Small families. 5-8 models per family is too few for formal hypothesis testing. The patterns are suggestive but not confirmable at this sample size.

Response anomalies. Some models have quirks that affect scores. GPT-4o answers “3” (neutral) on 55% of items. Grok 2 never answers “5”. These floor/ceiling effects mechanically influence trait scores independent of any “personality.”

Missing models. I don’t have Anthropic (Claude) in this dataset. The open source sample is small and heterogeneous.

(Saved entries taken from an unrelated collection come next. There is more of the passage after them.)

(** With [bl] bytes left in a block: what is filled with zeros, and the room behind
    it. *)
Definition pad (bl : Z) : list Z := if bl <? 7 then repeat 0 (Z.to_nat bl) else [].
Definition room (bl : Z) : Z := if bl <? 7 then kBlockSize else bl.

Definition fragment_type (begin end_ : bool) : RecordType :=
  if begin && end_ then kFullType else if begin then kFirstType else if end_ then kLastType else kMiddleType.

(** [logged bl begin data bytes bl']: with [bl] bytes left in the block, the rest
    [data] of a record is written as [bytes], and [bl'] bytes are left. *)
Inductive logged : Z -> bool -> Slice -> list Z -> Z -> Prop :=
  | logged_last bl begin data :
      size data <= room bl - 7 ->
      logged bl begin data (pad bl ++ record_bytes (fragment_type begin true) data) (room bl - 7 - size data)
  | logged_more bl begin data bytes bl' :
      room bl - 7 < size data ->
      logged 0 false (drop (Z.to_nat (room bl - 7)) data) bytes bl' ->
      logged bl begin data
        (pad bl ++ record_bytes (fragment_type begin false) (take (Z.to_nat (room bl - 7)) data) ++ bytes) bl'.

Lemma room_range bl : 0 <= bl <= kBlockSize -> 7 <= room bl <= kBlockSize.
Proof. unfold room, kBlockSize. destruct (Z.ltb_spec bl 7); lia. Qed.

Lemma size_pad bl : 0 <= bl -> size (pad bl) = if bl <? 7 then bl else 0.
Proof. intros Hbl. unfold pad. destruct (bl <? 7); [|done]. unfold size. rewrite repeat_length. lia. Qed.

Lemma size_header t p : size (header_bytes t p) = 7.
Proof. done. Qed.
(** One more entry in the block. *)
Lemma built_added (t : TableBuilder F) done cur k v : built t done None cur ->
  source (entries done None (cur ++ [(k, v)])) -> built (added k v t) done None (cur ++ [(k, v)]).
Proof.
  intros [Ho Hc Hoff Hs Hd Hi Hl Hfil Hp Hh Hpc Hst Hne Hsep] Hsrc. unfold entries in Hsrc. rewrite app_assoc in Hsrc.
  cbn [option_list] in *. rewrite app_nil_r in *. apply source_app in Hsrc as (Hsrc & [Hok _] & Hlt).
  split; cbn [option_list]; try rewrite !app_nil_r; try done.
  - cbn. rewrite Hd, (proj1 Ho). by rewrite bb_AddAll_snoc.
  - intros kv. rewrite app_assoc, last_snoc. by intros [= <-].
  - cbn. rewrite Hfil. destruct (filter_policy options); [|done]. by rewrite build_AddKey.
  - intros _ Hnil. by destruct cur.
  - cbn in Hsep |- *. destruct cur as [|kv cur]; [by rewrite Hst|]. apply separated_more; [|done| |done].
    + rewrite map_app, Forall_app. split; [|done]. apply source_app in Hsrc as (_ & [Hok' _] & _). done.
    + intros a b Ha Hb. apply Hlt; [apply elem_of_app; by right|done].
Qed.

(** One more entry after a block. *)
Lemma built_added_next (t : TableBuilder F) done b k v ik : built t done (Some b) [] ->
  source (entries done (Some b) [(k, v)]) -> key_ok ik -> (forall kv, last b = Some kv -> order (fst kv) ik <= 0) -> order ik k < 0 ->
  built (added k v (indexed ik t)) (done ++ [(b, ik)]) None [(k, v)].
Proof.
  intros [Ho Hc Hoff Hs Hd Hi Hl Hfil Hp Hh Hpc Hst Hne Hsep] Hsrc Hik Hle Hlt. unfold entries in Hsrc. cbn [option_list] in *. rewrite app_nil_r in *.
  assert (Hmap : map fst (done ++ [(b, ik)]) = map fst done ++ [b]) by (by rewrite map_app).
  rewrite concat_app, <- app_assoc in Hsrc. cbn in Hsrc, Hsep. rewrite app_nil_r in Hsrc, Hsep. apply source_app in Hsrc as (_ & Hsrc & _).
  pose proof Hsrc as (Hb & [Hkv _] & Hbk)%source_app. pose proof Hne as [_ [Hnb _]%Forall_cons_1]%Forall_app.
  assert (Hlast : exists kv, last b = Some kv) by (destruct (last b) eqn:E; [by eexists|by apply last_None in E]). destruct Hlast as [x Hx].
  split; cbn [option_list]; rewrite ?app_nil_r, ?Hmap; try done.
  - cbn. rewrite Hd, (proj1 Ho). done.
  - cbn. by rewrite Hi, index_entries_snoc, (Hh b eq_refl), bb_AddAll_snoc.
  - intros kv. rewrite last_snoc. by intros [= <-].
  - cbn. rewrite Hfil. destruct (filter_policy options); [|done]. by rewrite <- (build_AddKey _ [] k v).
  - cbn. apply separated_snoc; [|done| |by intros kv Hin%list_elem_of_singleton; subst kv].
    + apply separated_more; [by destruct Hsrc as [Hok _]|done|done|done].
    + intros kv Hkvb. apply (order_trans _ (fst x)); [by eapply source_elem| |done|by apply (source_last b)|by apply Hle].
      apply (source_elem b); [done|]. apply last_Some in Hx as [b' E]. rewrite E. apply elem_of_app. right. by apply list_elem_of_singleton.
Qed.

Lemma flush_if_full_ok (t : TableBuilder F) done cur : cur <> [] -> built t done None cur ->
  exists t' pend' cur', flush_if_full t = (Ret tt, t') /\ built t' done pend' cur' /\ entries done pend' cur' = entries done None cur.
Proof.
  intros Hne H. unfold flush_if_full. rewrite bind_get. destruct (block_size (tb_options t) <=? bb_CurrentSizeEstimate (tb_data_block t)).
  - destruct (tb_Flush_ok t done cur Hne H) as (t' & E & H'). exists t', (Some cur), []. split; [done|]. split; [done|].
    by rewrite entries_none, entries_some, app_nil_r.
  - by exists t, None, cur.
Qed.

Lemma tb_Add_ok (t : TableBuilder F) done pend cur k v : built t done pend cur -> source (entries done pend cur ++ [(k, v)]) ->
  exists t' done' pend' cur', tb_Add k v t = (Ret tt, t') /\ built t' done' pend' cur' /\ entries done' pend' cur' = entries done pend cur ++ [(k, v)].
Proof.
  intros H Hsrc. destruct pend as [b|].
  - pose proof (bt_pend_cur _ _ _ _ H b eq_refl) as ->.
    assert (Hb : exists x, last b = Some x).
    { destruct (last b) eqn:E; [by eexists|]. apply last_None in E as ->. pose proof (bt_nonempty _ _ _ _ H) as [_ [Hb _]%Forall_cons_1]%Forall_app. done. }
    destruct Hb as [x Hx]. assert (Hk : tb_last_key t = fst x).
    { apply (bt_last _ _ _ _ H). fold (entries done (Some b) []). by rewrite entries_some, app_nil_r, last_app, Hx. }
    rewrite entries_some, app_nil_r in Hsrc |- *. pose proof Hsrc as ([_ [Hsb _]]%source_app & [Hkk _] & Hlt)%source_app. apply Forall_cons_1 in Hkk as [Hkk _]. cbn in Hkk.
    assert (Hxb : x ∈ b) by (apply last_Some in Hx as [b' ->]; apply elem_of_app; right; by apply list_elem_of_singleton).
    pose proof (source_elem b x Hsb Hxb) as Hxk.
    destruct (FindShortestSeparator_ok (fst x) k Hxk Hkk) as (ik & Ef & Hik & _ & Hcase).
    assert (Hxlt : order (fst x) k < 0) by (apply (Hlt x (k, v)); [apply elem_of_app; by right|by apply list_elem_of_singleton]).
    assert (Hsep : order (fst x) ik <= 0 /\ order ik k < 0) by (destruct Hcase as [->|Hcase]; [rewrite order_refl by done; lia|done]).
    assert (E : (if tb_pending_index_entry t then add_index_entry (FindShortestSeparator (tb_last_key t) k) else ret tt) t = (Ret tt, indexed ik t)).
    { rewrite (bt_pending _ _ _ _ H), Hk, Ef. apply add_index_entry_ok, H. }
    rewrite (tb_Add_unfold t _ k v (bt_status _ _ _ _ H) E).
    destruct (flush_if_full_ok (added k v (indexed ik t)) (done ++ [(b, ik)]) [(k, v)]) as (t' & pend' & cur' & Ef' & H' & He'); [done| |].
    { apply built_added_next; [done| |done| |apply Hsep].
      - by rewrite entries_some, app_assoc.
      - intros kv. rewrite Hx. intros [= <-]. apply Hsep. }
    exists t', (done ++ [(b, ik)]), pend', cur'. split; [done|]. split; [done|]. rewrite He', entries_none, map_app, concat_app. cbn. by rewrite app_nil_r.
  - assert (E : (if tb_pending_index_entry t then add_index_entry (FindShortestSeparator (tb_last_key t) k) else ret tt) t = (Ret tt, t)).
    { by rewrite (bt_pending _ _ _ _ H). }
    rewrite (tb_Add_unfold t _ k v (bt_status _ _ _ _ H) E). rewrite entries_none, <- app_assoc, <- entries_none in Hsrc |- *.
    destruct (flush_if_full_ok (added k v t) done (cur ++ [(k, v)])) as (t' & pend' & cur' & Ef' & H' & He'); [by destruct cur|by apply built_added|].
    by exists t', done, pend', cur'.
Qed.

(** A run of [Add]. *)
Fixpoint tb_AddAll (kvs : list entry) : M (TableBuilder F) unit :=
  match kvs with
  | [] => ret tt
  | (k, v) :: kvs' => tb_Add k v ;; tb_AddAll kvs'
  end.

Lemma tb_AddAll_ok kvs : forall (t : TableBuilder F) done pend cur, built t done pend cur -> source (entries done pend cur ++ kvs) ->
  exists t' done' pend' cur', tb_AddAll kvs t = (Ret tt, t') /\ built t' done' pend' cur' /\ entries done' pend' cur' = entries done pend cur ++ kvs.
Proof.
  induction kvs as [|[k v] kvs IH]; intros t done pend cur H Hsrc; cbn [tb_AddAll].
  - exists t, done, pend, cur. by rewrite app_nil_r.
  - change ((k, v) :: kvs) with ([(k, v)] ++ kvs) in *. rewrite app_assoc in *. pose proof Hsrc as [Hs1 _]%source_app.
    destruct (tb_Add_ok t done pend cur k v H Hs1) as (t1 & done1 & pend1 & cur1 & E & H1 & He). erewrite bind_Ret by exact E. rewrite <- He in *. by apply IH.
Qed.
End Builder.

#[local] Arguments stored_block : simpl never.
#[local] Arguments block_contents : simpl never.
#[local] Arguments raw_block : simpl never.

Section Layout.
Context (options : Options).

Let interval : Z := block_restart_interval options.

Definition filter_raw (p : FilterPolicy) (bs : list (list entry)) : list Z := fb_Finish (P := p) (build (P := p) (filter_sets interval bs [])).
Definition filter_key (p : FilterPolicy) : list Z := literal "filter." ++ policy_Name (FilterPolicy := p).
Definition filter_handle (p : FilterPolicy) (bs : list (list entry)) : BlockHandle :=
  mk_handle (u64 (size (file_blocks interval bs))) (size (filter_raw p bs)).

(** The parts of the file after the blocks. *)
Definition filter_part (bs : list (list entry)) : list Z :=
  match filter_policy options with Some p => stored_block (filter_raw p bs) | None => [] end.
Definition meta_entries (bs : list (list entry)) : list entry :=
  match filter_policy options with Some p => [(filter_key p, handle_EncodeTo (filter_handle p bs) [])] | None => [] end.
Definition meta_block (bs : list (list entry)) : list Z := block_contents interval (meta_entries bs).
Definition index_block (done : list block_rec) : list Z := block_contents 1 (index_entries interval done).

Definition before_meta (bs : list (list entry)) : list Z := file_blocks interval bs ++ filter_part bs.
Definition before_index (bs : list (list entry)) : list Z := before_meta bs ++ stored_block (meta_block bs).
Definition table_footer (done : list block_rec) : Footer :=
  mk_footer (mk_handle (u64 (size (before_meta (map fst done)))) (size (meta_block (map fst done))))
            (mk_handle (u64 (size (before_index (map fst done)))) (size (index_block done))).
Definition table_bytes (done : list block_rec) : list Z :=
  before_index (map fst done) ++ stored_block (index_block done) ++ footer_bytes (table_footer done).
End Layout.

Section Finish.
Context {F : Type} {W : WritableFile F} {WL : WritableFileLaws W} {C : Comparator} {L : ComparatorLaws C}.
Context (options : Options).

Let interval : Z := block_restart_interval options.

Lemma if_ok_OK {A} (o : A) (m : M (TableBuilder F) A) t : tb_status t = OK -> if_ok o m t = m t.
Proof. intros Hs. unfold if_ok. by rewrite bind_get, tb_ok_OK. Qed.

Lemma tb_Flush_all (t : TableBuilder F) done pend cur : built options t done pend cur ->
  exists t' pend', tb_Flush t = (Ret tt, t') /\ built options t' done pend' [] /\ entries done pend' [] = entries done pend cur.
Proof.
  intros H. destruct cur as [|kv cur].
  - exists t, pend. split; [by eapply tb_Flush_empty|done].
  - destruct pend as [b|]; [by pose proof (bt_pend_cur _ _ _ _ _ H b eq_refl)|].
    destruct (tb_Flush_ok options t done (kv :: cur)) as (t' & E & H'); [done..|]. exists t', (Some (kv :: cur)). split; [done|]. split; [done|].
    by rewrite entries_some, entries_none, app_nil_r.
Qed.

(** [data] was written; the rest of the builder is as it was. *)
Record moved (t t' : TableBuilder F) (data : list Z) : Prop := {
  mv_file : contents (tb_file t') = contents (tb_file t) ++ data;
  mv_offset : tb_offset t = u64 (size (contents (tb_file t))) -> tb_offset t' = u64 (size (contents (tb_file t')));
  mv_status : tb_status t' = OK;
  mv_options : tb_options t' = tb_options t /\ tb_index_block_options t' = tb_index_block_options t;
  mv_filter : tb_filter_block t' = tb_filter_block t;
  mv_index : tb_index_block t' = tb_index_block t;
  mv_pending : tb_pending_index_entry t' = tb_pending_index_entry t /\ tb_pending_handle t' = tb_pending_handle t /\ tb_last_key t' = tb_last_key t
}.

Lemma moved_nothing t : tb_status t = OK -> moved t t [].
Proof. intros Hs. split; try done. by rewrite app_nil_r. Qed.

Lemma moved_wrote t raw f : contents f = contents (tb_file t) ++ stored_block raw -> moved t (wrote raw f t) (stored_block raw).
Proof. intros Hf. split; try done. cbn. intros ->. by rewrite u64_offset, Hf, size_app. Qed.

Lemma moved_more t t1 t2 a b : moved t t1 a -> moved t1 t2 b -> moved t t2 (a ++ b).
Proof.
  intros [H1 H2 H3 H4 H5 H6 H7] [G1 G2 G3 G4 G5 G6 G7]. split; try intuition congruence. by rewrite G1, H1, app_assoc.
Qed.

(** The parts of [Finish]. *)
Definition finish_filter : M (TableBuilder F) BlockHandle :=
  t <- get ;;
  match tb_filter_block t with
  | Some (p, b) => WriteRawBlock (fb_Finish (P := p) b) kNoCompression
  | None => ret new_BlockHandle
  end.

Definition finish_meta (filter_block_handle : BlockHandle) : M (TableBuilder F) BlockHandle :=
  t <- get ;;
  meta_index_block <-
    match tb_filter_block t with
    | Some _ =>
        match filter_policy (tb_options t) with
        | Some p =>
            let key := literal "filter." ++ policy_Name (FilterPolicy := p) in
            ret (bb_Add (block_restart_interval (tb_options t)) key (handle_EncodeTo filter_block_handle []) new_BlockBuilder)
        | None => stuck
        end
    | None => ret new_BlockBuilder
    end ;;
  r <- WriteBlock meta_index_block ;; ret (snd r).
(** The loop that leaves the entries of the current key. *)
Lemma wp_leave m e t : inner_at (Some m) DBForward t -> saved_key_ t = v_user e -> ps !! m = Some e -> is_shown s ps m = true ->
  wp (loop leave_key_step tt) (fun returned t' => if returned : bool then none_shown 0 m /\ shows None t'
    else exists b, (b <= m)%nat /\ inner_at (prev_pos b) DBForward t' /\ none_shown b m) (fun _ => False) t.
Proof.
  intros Ht Hk He Hsh. pose proof (lookup_lt_Some _ _ _ He) as Hm. destruct (version_at ps Hps m e He) as [Hke _].
  apply (wp_loop_count _ (fun c _ t => exists n, c = n /\ (n <= m)%nat /\ inner_at (Some n) DBForward t /\ saved_key_ t = v_user e /\ none_shown n m) _ m).
  - intros c [] t' (n & -> & Hn & Ht' & Hk' & Hnone). unfold leave_key_step. apply wp_bind, (wp_inner_Prev n DBForward); [done|]. intros t1 Ht1 [Hk1 _].
    apply wp_bind, wp_get. rewrite (inner_valid _ _ _ Ht1). destruct n as [|n']; cbn [prev_pos negb] in *.
    + apply wp_bind, wp_modify, wp_bind, wp_modify, wp_bind, wp_modify, wp_ret. split; [done|]. split; [done|]. exists None, DBForward. by destruct Ht1.
    + destruct (inner_version _ _ _ _ Ht1 eq_refl) as [d Hd]. destruct (version_at ps Hps n' d Hd) as [Hkd _].
      apply wp_bind, (wp_of_eq _ _ _ _ _ _ (inner_user_key_ok n' _ t1 d Ht1 Hd)). apply wp_bind. rewrite Hk1, Hk'.
      eapply wp_of_eq; [by apply user_compare_ok|]. apply wp_ret. destruct (Z.ltb_spec (order (v_user d) (v_user e)) 0) as [Hlt|Hge].
      * exists (S n'). split; [lia|]. split; [done|done].
      * exists n'. split; [lia|]. exists n'. split; [done|]. split; [lia|]. split; [done|]. split; [by rewrite Hk1|].
        intros j Hj. destruct (decide (j = n')) as [->|]; [|apply Hnone; lia]. apply (same_not_shown n' d m e); [lia|done|done|done|lia].
  - exists m. split; [done|]. split; [done|]. split; [done|]. split; [done|]. intros j. lia.
  - lia.
Qed.
Lemma range_in_trans a b c d e f : range_in a b c d -> range_in c d e f -> range_in a b e f.
Proof. intros [H1 H2] [H3 H4]. split; auto. Qed.

Lemma overlaps_in f a b c d : file_ok f -> range_in a b c d -> overlaps a b f -> overlaps c d f.
Proof. intros Hf [H1 H2] [Ho1 Ho2]. destruct (file_users f Hf) as (Hs & Hl & _). split; auto. Qed.

(** A bound moved out to the end of a file. *)
Lemma start_below lo f : bound_ok lo -> file_ok f -> ~ not_after lo (f_start f) -> forall k, key_ok k -> not_after lo k -> not_after (Some (f_start f)) k.
Proof.
  intros Hlo Hf Hn k Hk Hlk. destruct lo as [b|]; [|done]. destruct (file_users f Hf) as (Hs & _ & _). cbn in *.
  pose proof (order_flip _ _ Hs Hlo). pose proof (order_trans _ _ _ Hs Hlo Hk). lia.
Qed.

Lemma limit_above hi f : bound_ok hi -> file_ok f -> ~ not_before (f_limit f) hi -> forall k, key_ok k -> not_before k hi -> not_before k (Some (f_limit f)).
Proof.
  intros Hhi Hf Hn k Hk Hlk. destruct hi as [b|]; [|done]. destruct (file_users f Hf) as (_ & Hl & _). cbn in *.
  pose proof (order_flip _ _ Hhi Hl). pose proof (order_trans _ _ _ Hk Hhi Hl). lia.
Qed.

Lemma start_in a f k : bound_ok a -> file_ok f -> key_ok k -> not_after a (f_start f) -> not_after (Some (f_start f)) k -> not_after a k.
Proof. intros Ha Hf Hk H1 H2. destruct a as [b|]; [|done]. destruct (file_users f Hf) as (Hs & _ & _). cbn in *. by apply (order_trans _ (f_start f)). Qed.

Lemma limit_in b f k : bound_ok b -> file_ok f -> key_ok k -> not_before (f_limit f) b -> not_before k (Some (f_limit f)) -> not_before k b.
Proof. intros Hb Hf Hk H1 H2. destruct b as [c|]; [|done]. destruct (file_users f Hf) as (_ & Hl & _). cbn in *. by apply (order_trans _ (f_limit f)). Qed.

(** The comparisons of the loop. *)
Lemma wp_beyond_before {T} k b (t : T) Q E : key_ok k -> bound_ok b -> (forall r, (r = false <-> not_after b k) -> Q r t) -> wp (beyond 1 k b) Q E t.
Proof.
  intros Hk Hb HQ. unfold beyond. destruct b as [b|]; [|by apply wp_ret, HQ]. rewrite Compare_order by done. apply wp_bind, wp_ret, wp_ret, HQ.
  unfold not_after. rewrite Z.ltb_ge. pose proof (order_flip _ _ Hk Hb). pose proof (order_flip _ _ Hb Hk). lia.
Qed.

Lemma wp_beyond_after {T} k b (t : T) Q E : key_ok k -> bound_ok b -> (forall r, (r = false <-> not_before k b) -> Q r t) -> wp (beyond (-1) k b) Q E t.
Proof.
  intros Hk Hb HQ. unfold beyond. destruct b as [b|]; [|by apply wp_ret, HQ]. rewrite Compare_order by done. apply wp_bind, wp_ret, wp_ret, HQ.
  unfold not_before. rewrite Z.ltb_ge. lia.
Qed.

(** ** The loop *)

Section Loop.
Context (files : list FilePtr) (level : Z) (lo hi : option Slice).
Context (Hfiles : Forall file_ok files) (Hlo : bound_ok lo) (Hhi : bound_ok hi).

Definition outer_starts (o : Overlapping) : nat := List.length (filter (fun f => ~ not_after (o_begin o) (f_start f)) files).
Definition outer_limits (o : Overlapping) : nat := List.length (filter (fun f => ~ not_before (f_limit f) (o_end o)) files).
Definition rounds_left (o : Overlapping) : nat :=
  ((outer_starts o + outer_limits o) * S (List.length files) + (List.length files - o_i o))%nat.
Lemma wp_AddBoundary_segment {T} a s c (t : T) (Q : list FilePtr -> T -> Prop) : level_ok (a ++ s ++ c) -> s <> [] ->
  (forall c1 c2, c = c1 ++ c2 -> sealed_segment (a ++ s ++ c) (s ++ c1) -> Q (s ++ c1) t) -> wp (AddBoundaryInputs (a ++ s ++ c) s) Q (fun _ => False) t.
Proof.
  intros Hl Hne HQ. pose proof Hl as (Hok & Hsort & Hsz). unfold AddBoundaryInputs. apply wp_bind.
  pose proof Hok as [_ [Hoks _]%Forall_app]%Forall_app. apply wp_FindLargestKey; [done..|]. intros k Hk.
  destruct s as [|l s _] using rev_ind; [done|].
  assert (Hls : level_ok (s ++ [l])).
  { split; [done|]. split; [by apply StronglySorted_app_1_l with (l2 := c), (StronglySorted_app_1_r _ a)|]. pose proof (size_nonneg a). pose proof (size_nonneg c). unfold size in *. rewrite !length_app in *. lia. }
  apply largest_last in Hk; [|done]. subst k. clear Hls.
  apply (wp_loop_count _ (fun n loc t' => t' = t /\ exists c1 c2 s' m, c = c1 ++ c2 /\ (s ++ [l]) ++ c1 = s' ++ [m] /\ loc = (s' ++ [m], f_largest m) /\ n = List.length c2) _ (List.length c)).
  - intros n loc t' (-> & c1 & c2 & s' & m & -> & Es & -> & ->). unfold add_boundary_step. apply wp_bind.
    assert (E : a ++ (s ++ [l]) ++ c1 ++ c2 = (a ++ s') ++ m :: c2) by (rewrite (app_assoc (s ++ [l])), Es; by rewrite <- !app_assoc).
    apply wp_FindSmallestBoundaryFile; [done| |].
    { rewrite E in Hok. apply (elem_ok _ m Hok). apply elem_of_app. right. apply list_elem_of_here. }
    intros r Hr. rewrite E in Hl, Hr. apply next_boundary in Hr; [|done]. apply wp_ret. destruct r as [f|].
    + destruct Hr as (c' & ->). exists (List.length c'). split; [cbn; lia|]. split; [done|]. exists (c1 ++ [f]), c', (s' ++ [m]), f. rewrite <- Es. rewrite <- !app_assoc. done.
    + rewrite <- Es. apply (HQ c1 c2); [done|]. exists a, c2. split; [by rewrite <- !app_assoc|]. intros f g s2 c' E2 ->. rewrite Es in E2. apply app_inj_tail in E2 as [_ <-]. by eapply Hr.
  - split; [done|]. exists [], c, s, l. by rewrite app_nil_r.
  - rewrite !size_app in Hsz. unfold size in Hsz. change (2 ^ 31) with 2147483648 in Hsz. change (2 ^ 65) with 36893488147419103232. lia.
Qed.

Single instrument. The IPIP-50 is validated for humans. Whether items like “I often feel blue” map meaningfully to language model behavior is an open question. I also didn’t compute Cronbach’s alpha to verify that the trait scores are internally consistent when items are presented without conversational context.

The Code

Everything is open source and fully reproducible: github.com/Rise-AI-Consulting/llm-personality-survey

survey.py runs the full survey across any available API
blog_analysis.py generates all charts and statistical tests
prompt_sensitivity.py runs the 4-prompt-variant experiment
All raw results are included as JSON files (120 runs across 24 models)

Add your API keys and run uv run python3 survey.py. The survey supports incremental runs, so you can add models as you get access.

I’d particularly like to see someone add Claude to the dataset.